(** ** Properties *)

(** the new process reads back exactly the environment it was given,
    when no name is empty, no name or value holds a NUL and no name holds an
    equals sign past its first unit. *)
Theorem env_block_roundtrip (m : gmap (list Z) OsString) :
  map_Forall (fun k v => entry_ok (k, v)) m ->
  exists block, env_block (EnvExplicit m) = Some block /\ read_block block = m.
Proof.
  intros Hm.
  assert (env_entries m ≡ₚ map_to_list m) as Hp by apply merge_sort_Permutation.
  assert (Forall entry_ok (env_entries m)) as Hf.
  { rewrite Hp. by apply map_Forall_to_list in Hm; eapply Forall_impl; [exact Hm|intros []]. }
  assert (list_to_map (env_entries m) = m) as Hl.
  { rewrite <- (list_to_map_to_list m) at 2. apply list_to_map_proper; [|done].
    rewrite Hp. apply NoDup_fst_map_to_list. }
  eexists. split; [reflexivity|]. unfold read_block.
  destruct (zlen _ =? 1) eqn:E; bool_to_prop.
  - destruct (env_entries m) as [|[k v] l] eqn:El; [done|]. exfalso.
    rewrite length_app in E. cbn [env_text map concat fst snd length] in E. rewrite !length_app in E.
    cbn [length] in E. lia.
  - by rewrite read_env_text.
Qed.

==

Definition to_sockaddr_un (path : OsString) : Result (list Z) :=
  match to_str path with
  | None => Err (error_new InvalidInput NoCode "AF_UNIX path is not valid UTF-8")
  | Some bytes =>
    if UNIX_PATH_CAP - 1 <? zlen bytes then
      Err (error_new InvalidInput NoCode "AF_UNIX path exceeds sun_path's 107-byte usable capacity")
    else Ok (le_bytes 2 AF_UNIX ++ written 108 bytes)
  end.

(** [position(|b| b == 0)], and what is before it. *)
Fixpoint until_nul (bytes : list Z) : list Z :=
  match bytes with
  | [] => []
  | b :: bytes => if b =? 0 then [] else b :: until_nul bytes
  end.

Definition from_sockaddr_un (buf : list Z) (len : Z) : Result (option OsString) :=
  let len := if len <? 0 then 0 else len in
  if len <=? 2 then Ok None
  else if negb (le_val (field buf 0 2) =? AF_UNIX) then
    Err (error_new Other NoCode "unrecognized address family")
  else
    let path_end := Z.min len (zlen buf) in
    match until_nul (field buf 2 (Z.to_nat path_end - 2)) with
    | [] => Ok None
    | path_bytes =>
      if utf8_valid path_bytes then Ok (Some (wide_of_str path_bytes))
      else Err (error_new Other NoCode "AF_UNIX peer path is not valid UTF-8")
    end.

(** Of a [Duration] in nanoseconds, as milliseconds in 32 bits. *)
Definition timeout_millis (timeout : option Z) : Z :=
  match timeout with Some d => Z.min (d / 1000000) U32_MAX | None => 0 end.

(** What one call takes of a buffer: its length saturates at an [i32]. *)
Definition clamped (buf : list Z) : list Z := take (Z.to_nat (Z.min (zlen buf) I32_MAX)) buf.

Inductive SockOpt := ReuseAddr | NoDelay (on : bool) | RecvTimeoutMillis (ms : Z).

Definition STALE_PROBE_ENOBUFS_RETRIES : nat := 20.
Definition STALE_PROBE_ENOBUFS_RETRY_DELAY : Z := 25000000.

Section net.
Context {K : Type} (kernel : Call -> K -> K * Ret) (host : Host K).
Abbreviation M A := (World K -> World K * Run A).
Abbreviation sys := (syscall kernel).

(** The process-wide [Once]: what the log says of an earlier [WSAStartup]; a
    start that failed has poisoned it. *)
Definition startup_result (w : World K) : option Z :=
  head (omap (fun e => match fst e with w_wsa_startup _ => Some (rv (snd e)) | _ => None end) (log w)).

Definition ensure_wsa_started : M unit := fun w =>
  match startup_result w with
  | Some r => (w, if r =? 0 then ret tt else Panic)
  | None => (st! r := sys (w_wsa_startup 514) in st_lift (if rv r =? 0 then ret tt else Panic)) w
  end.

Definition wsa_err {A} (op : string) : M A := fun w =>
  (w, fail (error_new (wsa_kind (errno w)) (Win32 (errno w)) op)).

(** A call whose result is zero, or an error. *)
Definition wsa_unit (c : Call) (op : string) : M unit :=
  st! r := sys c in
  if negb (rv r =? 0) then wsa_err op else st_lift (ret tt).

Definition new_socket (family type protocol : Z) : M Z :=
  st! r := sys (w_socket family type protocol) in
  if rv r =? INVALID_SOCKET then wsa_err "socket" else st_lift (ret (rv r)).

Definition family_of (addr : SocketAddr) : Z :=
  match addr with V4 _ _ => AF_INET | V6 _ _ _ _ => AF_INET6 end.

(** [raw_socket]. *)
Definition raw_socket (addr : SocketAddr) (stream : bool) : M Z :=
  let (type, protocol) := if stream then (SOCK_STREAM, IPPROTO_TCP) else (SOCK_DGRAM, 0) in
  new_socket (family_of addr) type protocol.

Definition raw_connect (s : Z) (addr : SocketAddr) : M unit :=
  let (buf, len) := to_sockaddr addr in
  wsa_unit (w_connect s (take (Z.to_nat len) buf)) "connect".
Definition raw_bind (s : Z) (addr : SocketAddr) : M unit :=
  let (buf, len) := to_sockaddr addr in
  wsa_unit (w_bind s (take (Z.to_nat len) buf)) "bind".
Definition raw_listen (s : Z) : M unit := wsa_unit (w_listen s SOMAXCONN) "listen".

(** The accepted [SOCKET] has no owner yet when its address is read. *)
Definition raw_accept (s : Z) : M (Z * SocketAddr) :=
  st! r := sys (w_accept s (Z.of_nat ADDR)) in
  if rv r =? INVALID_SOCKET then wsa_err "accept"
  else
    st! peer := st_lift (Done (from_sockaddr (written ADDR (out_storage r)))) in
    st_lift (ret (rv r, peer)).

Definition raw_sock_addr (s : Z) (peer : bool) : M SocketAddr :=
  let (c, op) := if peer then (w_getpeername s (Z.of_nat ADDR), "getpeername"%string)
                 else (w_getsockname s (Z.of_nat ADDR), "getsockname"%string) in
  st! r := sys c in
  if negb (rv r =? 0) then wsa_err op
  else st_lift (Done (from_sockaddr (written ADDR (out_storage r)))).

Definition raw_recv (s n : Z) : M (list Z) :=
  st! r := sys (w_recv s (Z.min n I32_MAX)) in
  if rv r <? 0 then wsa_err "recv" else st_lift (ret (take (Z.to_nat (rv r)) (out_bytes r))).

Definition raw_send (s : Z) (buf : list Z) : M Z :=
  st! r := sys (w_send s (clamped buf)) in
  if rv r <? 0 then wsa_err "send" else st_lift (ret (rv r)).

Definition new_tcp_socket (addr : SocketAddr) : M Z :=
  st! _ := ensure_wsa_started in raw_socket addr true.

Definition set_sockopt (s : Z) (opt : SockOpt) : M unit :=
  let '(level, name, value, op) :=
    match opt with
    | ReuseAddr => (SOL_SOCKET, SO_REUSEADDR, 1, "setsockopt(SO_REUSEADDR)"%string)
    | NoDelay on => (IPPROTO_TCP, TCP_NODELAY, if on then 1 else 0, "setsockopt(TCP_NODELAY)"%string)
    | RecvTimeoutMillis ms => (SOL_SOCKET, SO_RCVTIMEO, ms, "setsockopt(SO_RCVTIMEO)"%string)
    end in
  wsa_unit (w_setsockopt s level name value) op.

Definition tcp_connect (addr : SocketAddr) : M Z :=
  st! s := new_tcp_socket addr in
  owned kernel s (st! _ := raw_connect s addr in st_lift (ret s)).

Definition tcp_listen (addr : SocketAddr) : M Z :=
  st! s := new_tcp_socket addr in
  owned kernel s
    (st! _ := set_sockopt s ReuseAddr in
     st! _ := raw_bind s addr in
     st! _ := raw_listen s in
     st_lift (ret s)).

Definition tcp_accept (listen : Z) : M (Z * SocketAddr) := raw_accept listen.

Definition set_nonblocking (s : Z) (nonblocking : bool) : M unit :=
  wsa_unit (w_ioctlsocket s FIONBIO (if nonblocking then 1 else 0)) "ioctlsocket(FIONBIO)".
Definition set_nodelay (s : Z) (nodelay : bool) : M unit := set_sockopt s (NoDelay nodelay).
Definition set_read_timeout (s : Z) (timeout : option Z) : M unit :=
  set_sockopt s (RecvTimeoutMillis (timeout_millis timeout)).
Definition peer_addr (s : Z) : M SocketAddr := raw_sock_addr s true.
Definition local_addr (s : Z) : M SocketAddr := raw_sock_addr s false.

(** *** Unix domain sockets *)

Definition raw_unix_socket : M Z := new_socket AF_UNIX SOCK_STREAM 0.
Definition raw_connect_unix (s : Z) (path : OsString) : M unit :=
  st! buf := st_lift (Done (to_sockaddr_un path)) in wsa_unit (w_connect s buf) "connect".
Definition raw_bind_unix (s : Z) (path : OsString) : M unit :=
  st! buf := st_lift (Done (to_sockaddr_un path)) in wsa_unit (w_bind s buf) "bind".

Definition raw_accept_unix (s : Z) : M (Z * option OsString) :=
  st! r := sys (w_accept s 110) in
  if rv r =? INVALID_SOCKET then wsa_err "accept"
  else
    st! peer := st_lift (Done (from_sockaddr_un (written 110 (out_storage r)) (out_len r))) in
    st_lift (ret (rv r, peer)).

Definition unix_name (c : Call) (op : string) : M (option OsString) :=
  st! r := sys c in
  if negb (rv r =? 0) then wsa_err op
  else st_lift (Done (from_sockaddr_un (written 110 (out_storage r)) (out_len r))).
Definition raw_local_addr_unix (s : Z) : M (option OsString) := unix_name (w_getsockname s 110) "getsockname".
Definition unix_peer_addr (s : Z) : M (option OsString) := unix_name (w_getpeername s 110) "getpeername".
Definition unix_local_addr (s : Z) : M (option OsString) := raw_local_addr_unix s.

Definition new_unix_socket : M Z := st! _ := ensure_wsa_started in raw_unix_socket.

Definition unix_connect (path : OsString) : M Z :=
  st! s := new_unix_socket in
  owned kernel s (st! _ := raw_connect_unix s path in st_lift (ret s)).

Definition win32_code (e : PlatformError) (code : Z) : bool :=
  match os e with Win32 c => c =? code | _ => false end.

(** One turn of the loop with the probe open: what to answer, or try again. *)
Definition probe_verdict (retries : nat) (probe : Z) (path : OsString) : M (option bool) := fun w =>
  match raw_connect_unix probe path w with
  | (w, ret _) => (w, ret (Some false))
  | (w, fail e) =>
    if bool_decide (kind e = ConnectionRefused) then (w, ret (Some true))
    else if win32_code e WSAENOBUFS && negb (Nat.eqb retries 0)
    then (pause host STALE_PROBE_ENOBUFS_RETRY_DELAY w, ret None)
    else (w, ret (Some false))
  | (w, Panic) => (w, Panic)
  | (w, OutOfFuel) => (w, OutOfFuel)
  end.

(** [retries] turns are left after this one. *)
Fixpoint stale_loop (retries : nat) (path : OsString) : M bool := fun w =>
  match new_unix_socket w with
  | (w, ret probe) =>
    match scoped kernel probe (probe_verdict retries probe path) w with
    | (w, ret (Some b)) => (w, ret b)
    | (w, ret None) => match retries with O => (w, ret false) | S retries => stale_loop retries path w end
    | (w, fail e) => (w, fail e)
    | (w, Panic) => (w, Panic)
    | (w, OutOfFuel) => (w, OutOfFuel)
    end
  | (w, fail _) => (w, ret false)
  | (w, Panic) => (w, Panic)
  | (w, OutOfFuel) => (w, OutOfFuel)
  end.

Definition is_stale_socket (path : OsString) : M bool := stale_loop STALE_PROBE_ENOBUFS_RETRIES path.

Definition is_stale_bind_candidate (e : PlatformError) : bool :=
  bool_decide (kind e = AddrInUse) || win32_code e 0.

...

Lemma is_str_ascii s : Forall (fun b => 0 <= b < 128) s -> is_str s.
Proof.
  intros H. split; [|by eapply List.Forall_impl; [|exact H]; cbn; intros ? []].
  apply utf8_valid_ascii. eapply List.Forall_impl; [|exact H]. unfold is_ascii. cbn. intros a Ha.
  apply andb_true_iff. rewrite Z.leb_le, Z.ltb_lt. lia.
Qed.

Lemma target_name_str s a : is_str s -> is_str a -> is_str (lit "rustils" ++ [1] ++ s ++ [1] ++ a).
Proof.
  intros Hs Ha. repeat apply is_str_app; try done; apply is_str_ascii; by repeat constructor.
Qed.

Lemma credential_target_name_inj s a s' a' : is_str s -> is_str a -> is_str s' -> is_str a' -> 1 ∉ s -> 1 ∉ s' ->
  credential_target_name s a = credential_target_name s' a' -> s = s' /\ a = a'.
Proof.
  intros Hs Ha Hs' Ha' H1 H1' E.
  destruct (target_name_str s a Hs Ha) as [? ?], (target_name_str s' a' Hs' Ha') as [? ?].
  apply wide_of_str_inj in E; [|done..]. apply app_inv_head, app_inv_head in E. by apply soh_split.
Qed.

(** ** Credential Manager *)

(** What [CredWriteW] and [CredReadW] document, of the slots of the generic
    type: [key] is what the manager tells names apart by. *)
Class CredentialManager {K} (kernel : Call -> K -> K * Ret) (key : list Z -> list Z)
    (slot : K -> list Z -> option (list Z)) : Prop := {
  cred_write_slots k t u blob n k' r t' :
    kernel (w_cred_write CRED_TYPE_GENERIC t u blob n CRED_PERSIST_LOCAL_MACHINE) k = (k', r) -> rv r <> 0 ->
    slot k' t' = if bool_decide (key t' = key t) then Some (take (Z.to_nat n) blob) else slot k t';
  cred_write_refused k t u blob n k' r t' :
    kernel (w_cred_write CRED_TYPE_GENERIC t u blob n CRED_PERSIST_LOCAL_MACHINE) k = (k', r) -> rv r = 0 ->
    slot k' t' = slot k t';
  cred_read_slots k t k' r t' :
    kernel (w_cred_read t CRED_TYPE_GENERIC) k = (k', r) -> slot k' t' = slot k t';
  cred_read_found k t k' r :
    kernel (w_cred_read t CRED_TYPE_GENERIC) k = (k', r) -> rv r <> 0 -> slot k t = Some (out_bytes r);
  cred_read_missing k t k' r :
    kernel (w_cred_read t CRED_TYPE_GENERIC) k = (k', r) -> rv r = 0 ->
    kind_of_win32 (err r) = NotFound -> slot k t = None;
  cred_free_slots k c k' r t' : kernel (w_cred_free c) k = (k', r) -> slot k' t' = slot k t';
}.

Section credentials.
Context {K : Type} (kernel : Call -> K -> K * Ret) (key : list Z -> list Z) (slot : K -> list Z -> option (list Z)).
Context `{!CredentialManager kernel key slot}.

How to complete this task: Scan the material above. Extract every line in which the word "Other" occurs.

Task response:
    Err (error_new Other NoCode "unrecognized address family")
      else Err (error_new Other NoCode "AF_UNIX peer path is not valid UTF-8")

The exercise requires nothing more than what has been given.